The Cases of the Blue Screens: Finding Clues in a Crash Dump and on the Web

imageMy last couple of posts have looked at the lighter side of blue screens by showing you how to customize their colors. Windows kernel mode code reliability has gotten better and better every release such that many never experience the infamous BSOD. But if you have had one (one that you didn’t purposefully trigger with Notmyfault, that is), as I explain in my Case of the Unexplained presentations, spending a few minutes to investigate might save you the inconvenience and possible data loss caused by future occurrences of the same crash. In this post I first review the basics of crash dump analysis. In many cases, this simple analysis leads to a buggy driver for which there’s a newer version available on the web, but sometimes the analysis is ambiguous. I’ll share two examples administrators sent me where a Web search with the right key words lead them to a solution. 
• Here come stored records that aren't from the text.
(** * grbl_streamer: the flow-controlled G-code streaming loop

    A shallow embedding of [src/grbl_streamer.cpp]: the text source
    ([std::ifstream] with [getline] and [seekg]), the serial line reader
    ([readSerialLine]) and the streaming loop of [main] (lines 230-331),
    followed by the properties of the loop.

    Strings are lists of characters, C++ integers are [Z] with their
    conversions written out, the [std::queue] of pending lengths is a list
    (push at the back, pop at the front). *)

From Stdlib Require Import ZArith List Ascii String Bool Arith Lia.
Import ListNotations.

Local Open Scope Z_scope.

(** ** Characters and strings *)

Definition str := list ascii.

Definition lit (s : string) : str := list_ascii_of_string s.

Definition NL : ascii := "010"%char.
Definition CR : ascii := "013"%char.
Definition TAB : ascii := "009"%char.
Definition SP : ascii := " "%char.
Definition SEMI : ascii := ";"%char.

(** The character set [" \t\r\n"] used by every trimming call. *)
Definition WS : str := [SP; TAB; CR; NL].

Definition mem (c : ascii) (set : str) : bool :=
  existsb (Ascii.eqb c) set.

Definition is_ws (c : ascii) : bool := mem c WS.

(** ** Integer types

    [available] is an [int], lengths are [size_t]; mixed expressions are
    evaluated in [size_t] and narrowed back on assignment. *)

Definition to_size_t (z : Z) : Z := z mod 2 ^ 64.

Definition to_int (z : Z) : Z := (z + 2 ^ 31) mod 2 ^ 32 - 2 ^ 31.

(** [const int RX_BUFFER_SIZE = 127;] *)
Definition RX_BUFFER_SIZE : Z := 127.

(** ** [std::string] operations used by the program *)

(** [s.find(c)]: index of the first occurrence, [None] for [npos]. *)
Fixpoint find_char (c : ascii) (s : str) : option nat :=
  match s with
  | [] => None
  | x :: r =>
      if Ascii.eqb x c then Some O
      else match find_char c r with
           | Some i => Some (S i)
           | None => None
           end
  end.

(** [s.find_first_not_of(set)]. *)
Fixpoint find_first_not_of (set : str) (s : str) : option nat :=
  match s with
  | [] => None
  | x :: r =>
      if mem x set then
        match find_first_not_of set r with
        | Some i => Some (S i)
        | None => None
        end
      else Some O
  end.

(** [s.find_last_not_of(set)]. *)
Fixpoint find_last_not_of (set : str) (s : str) : option nat :=
  match s with
  | [] => None
  | x :: r =>
      match find_last_not_of set r with
      | Some i => Some (S i)
      | None => if mem x set then None else Some O
      end
  end.

(** [s.substr(pos)] and [s.substr(0, n)]. *)
Definition substr_from (pos : nat) (s : str) : str := skipn pos s.
Definition substr_to (n : nat) (s : str) : str := firstn n s.

(** [s.erase(pos)]: drops everything from index [pos] on. *)
Definition erase_from (pos : nat) (s : str) : str := firstn pos s.

(** [npos + 1] wraps to [0]. *)
Definition npos_succ (r : option nat) : nat :=
  match r with
  | Some i => S i
  | None => O
  end.

(** [s.find(t) != npos] for a pattern string. *)
Fixpoint starts_with (t s : str) : bool :=
  match t, s with
  | [], _ => true
  | _ :: _, [] => false
  | a :: t', b :: s' => Ascii.eqb a b && starts_with t' s'
  end.

Fixpoint contains (t s : str) : bool :=
  starts_with t s ||
  match s with
  | [] => false
  | _ :: s' => contains t s'
  end.

(** [std::tolower] in the "C" locale, applied to an [unsigned char]. *)
Definition tolower (c : ascii) : ascii :=
  let n := nat_of_ascii c in
  if (65 <=? n)%nat && (n <=? 90)%nat then ascii_of_nat (n + 32) else c.

(** ** The G-code file: [std::ifstream]

    The stream is the file's bytes, the get position and the two state
    bits the program can set. *)

Record ifstream := mk_ifstream {
  content : str;
  gpos : nat;
  eofbit : bool;
  failbit : bool
}.

Definition open_file (bytes : str) : ifstream :=
  mk_ifstream bytes O false false.

(** [std::getline(is, line)]: the sentry fails on a stream that is not
    good and sets [failbit], leaving [line] alone; otherwise [line] is
    erased and characters are extracted up to and including the next
    ['\n'] (not stored) or up to the end of the file ([eofbit]); extracting
    nothing sets [failbit].  The boolean is the stream's truth value,
    [!fail()]. *)
Definition getline (f : ifstream) (line : str) : ifstream * str * bool :=
  if eofbit f || failbit f then
    (mk_ifstream (content f) (gpos f) (eofbit f) true, line, false)
  else
    let rest := skipn (gpos f) (content f) in
    match find_char NL rest with
    | Some i =>
        (mk_ifstream (content f) (gpos f + i + 1) false false,
         firstn i rest, true)
    | None =>
        match rest with
        | [] => (mk_ifstream (content f) (gpos f) true true, [], false)
        | _ :: _ =>
            (mk_ifstream (content f) (gpos f + List.length rest) true false,
             rest, true)
        end
    end.

(** [is.seekg(off, std::ios::cur)] (C++11): [eofbit] is cleared first; on a
    stream that has failed nothing else happens; a position before the
    start of the file makes the seek fail and sets [failbit]. *)
Definition seekg_cur (f : ifstream) (off : Z) : ifstream :=
  if failbit f then mk_ifstream (content f) (gpos f) false true
  else
    let target := Z.of_nat (gpos f) + off in
    if target <? 0 then mk_ifstream (content f) (gpos f) false true
    else mk_ifstream (content f) (Z.to_nat target) false false.

(** ** Line filtering (lines 239-247)

    [None] stands for [continue]: the raw line produces no command. *)
Definition filter_line (line : str) : option str :=
  match line with
  | [] => None
  | _ :: _ =>
      let line1 :=
        match find_char SEMI line with
        | Some comment_pos => substr_to comment_pos line
        | None => line
        end in
      let line2 := erase_from (npos_succ (find_last_not_of WS line1)) line1 in
      match line2 with
      | [] => None
      | _ :: _ => Some line2
      end
  end.

(** The same filter following the words of the specification: keep the
    text before the first comment delimiter, drop trailing whitespace, emit
    nothing when nothing is left. *)
Fixpoint before_comment (s : str) : str :=
  match s with
  | [] => []
  | x :: r => if Ascii.eqb x SEMI then [] else x :: before_comment r
  end.

Fixpoint drop_leading_ws (s : str) : str :=
  match s with
  | [] => []
  | x :: r => if is_ws x then drop_leading_ws r else s
  end.

Definition drop_trailing_ws (s : str) : str :=
  rev (drop_leading_ws (rev s)).

Definition spec_command_record (raw : str) : option str :=
  match drop_trailing_ws (before_comment raw) with
  | [] => None
  | t => Some t
  end.



(** ** The serial device

    One [rx_event] is one pass through the body of the polling loop of
    [readSerialLine]: what [select] returned, whether the descriptor was
    reported readable, and what the one-byte [read] returned and stored.
    The device's future behaviour on the read side is a finite script of
    such events; when it is used up [select] never returns again. *)

Record rx_event := mk_rx {
  sel_ret : Z;
  fd_isset : bool;
  rd_ret : Z;
  rd_buf : ascii
}.

(** Messages on [std::cerr] and on [std::cout]. *)
Inductive err_msg :=
| PerrorSelect
| PerrorRead
| ErrWriting
| ErrGrbl (response : str).

Inductive out_msg :=
| OutSending (line : str) (len available : Z)
| OutWaiting (pending : nat) (available : Z)
| OutResponse (response : str)
| OutFreed (len available : Z)
| OutCompleted
| OutHalted.

(** [readSerialLine(fd, verbose)] (lines 48-83).  [None]: the loop is
    still inside [select] when the script ends, the call never returns.
    Otherwise the line read, the remaining script and what [perror]
    printed. *)
Fixpoint readSerialLine (rx : list rx_event) (line : str)
  : option (str * list rx_event * list err_msg) :=
  match rx with
  | [] => None
  | e :: rx' =>
      if sel_ret e =? -1 then Some (line, rx', [PerrorSelect])
      else if sel_ret e =? 0 then Some (line, rx', [])
      else if fd_isset e then
        if rd_ret e >? 0 then
          let line' := line ++ [rd_buf e] in
          if Ascii.eqb (rd_buf e) NL then Some (line', rx', [])
          else readSerialLine rx' line'
        else if rd_ret e =? 0 then Some (line, rx', [])
        else Some (line, rx', [PerrorRead])
      else readSerialLine rx' line
  end.

(** The connection as the loop sees it: the read script, the result of
    each [write] call (call number and requested size give the returned
    [ssize_t]), the number of [write] calls made and the bytes the device
    has received. *)
Record serial := mk_serial {
  rx : list rx_event;
  write_ret : nat -> Z -> Z;
  nwrites : nat;
  tx : str
}.

(** [write(fd, buf, size)]. *)
Definition dev_write (d : serial) (buf : str) : serial * Z :=
  let r := write_ret d (nwrites d) (Z.of_nat (List.length buf)) in
  (mk_serial (rx d) (write_ret d) (S (nwrites d))
             (tx d ++ firstn (Z.to_nat r) buf), r).

(** ** Program state of the streaming loop

    The local variables of [main] that are live from line 230 on, the two
    output streams, and a history of what the loop did to the connection
    and to its counters ([history] is not a program variable). *)

Inductive event :=
| EvWrite (buf : str) (ret : Z)
| EvSent (len : Z)
| EvRead (response : str)
| EvCredit (len : Z).

Record state := mk_state {
  gcode_file : ifstream;
  fd : serial;
  line : str;
  available : Z;
  pending_lengths : list Z;
  return_code : Z;
  cout : list out_msg;
  cerr : list err_msg;
  history : list event
}.

Definition set_file (st : state) (f : ifstream) (l : str) : state :=
  mk_state f (fd st) l (available st) (pending_lengths st)
           (return_code st) (cout st) (cerr st) (history st).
Debugging a crash starts with downloading the Debugging Tools for Windows package (part of the Windows SDK – note that you can do a web install of just the Debugging Tools instead of downloading and installing the entire SDK), installing it, and configuring it to point at the Microsoft symbol server so that the debugger can download the symbols for the kernel, which are required for it to be able to interpret the dump information. You do that by opening the symbol configuration dialog under the File menu and entering the symbol server URL along with the name of a directory on your system where you’d like the debugger to cache symbol files it downloads:

image

The next step is loading the crash dump into the debugger Open Crash Dump entry in the File menu. Where Windows saves dump files depends on what version of Windows you’re running and whether it’s a client or server edition. There’s a simple rule of thumb you can follow that will lead you to the dump file regardless, though, and that’s to first check for a file named Memory.dmp in the %SystemRoot% directory (typically C:\Windows); if you don’t find it, look in the %SystemRoot%\Minidumps directory and load the newest minidump file (assuming you want to debug the latest crash).

When you load a dump file into the debugger, the debugger uses heuristics to try and determine the cause of the crash. It points you at the suspect by printing a line that says “Probably caused by:" with the name of the driver, Windows component, or type of hardware issue. Here’s an example that correctly identifies the problematic driver responsible for the crash, myfault.sys:

image

In my talks, I also show you that clicking on the !analyze -v hyperlink will dump more information, including the kernel stack of the thread that was executing when the crash occurred. That’s often useful when the heuristics fail to pinpoint a cause, because you might see a reference to a third-party driver that, by being active around the site of the crash, might be the guilty party. Checking for a newer version of any third-party drivers displayed in this basic analysis often leads to a fix. I documented a troubleshooting case that followed this pattern in a previous blog post, The Case of the Crashed Phone Call.

When you don’t find any clues, perform a Web search with the textual description of the crash code (reported by the !analyze -v command) and any key words that describe the machine or software you think might be involved. For example, one administrator was experiencing intermittent crashes across a Citrix server farm. He didn’t realize he could even look at a crash dump file until he saw a Case of the Unexplained presentation. After returning to his office from the conference, he opened dumps from several of the affected systems.  Analysis of the dumps yielded the same generic conclusion in every case, that a driver had not released kernel memory related to remote user logons (sessions) when it was supposed to:

image

Hoping that a Web search might offer a hint and not having anything to lose, he entered “session_has_valid_pool_on_exit and citrix” in the browser search box. To his amazement, the very first result was a Citrix Knowledge Base fix for the exact problem he was seeing, and the article even displayed the same debugger output he was seeing:

image

After downloading and installing the fix, the server farm was crash-free.

In another example, an administrator saw a server crash three times within several days. Unfortunately, the analysis didn’t point at a solution, it just seemed to say that the crash occurred because some internal watchdog timer hadn’t fired within some time limit:

image

Like the previous case, the administrator entered the crash text into the search engine and to his relief, the very first hit announced a fix for the problem:

image

The server didn’t experience any more crashes subsequent to the application of the listed hotfix.

These cases show that troubleshooting is really about finding clues that lead you to a solution or a workaround, and those clues might be obvious, require a little digging, or some creativity. In the end it doesn’t matter how or where you find the clues, so long as you find a solution to your problem.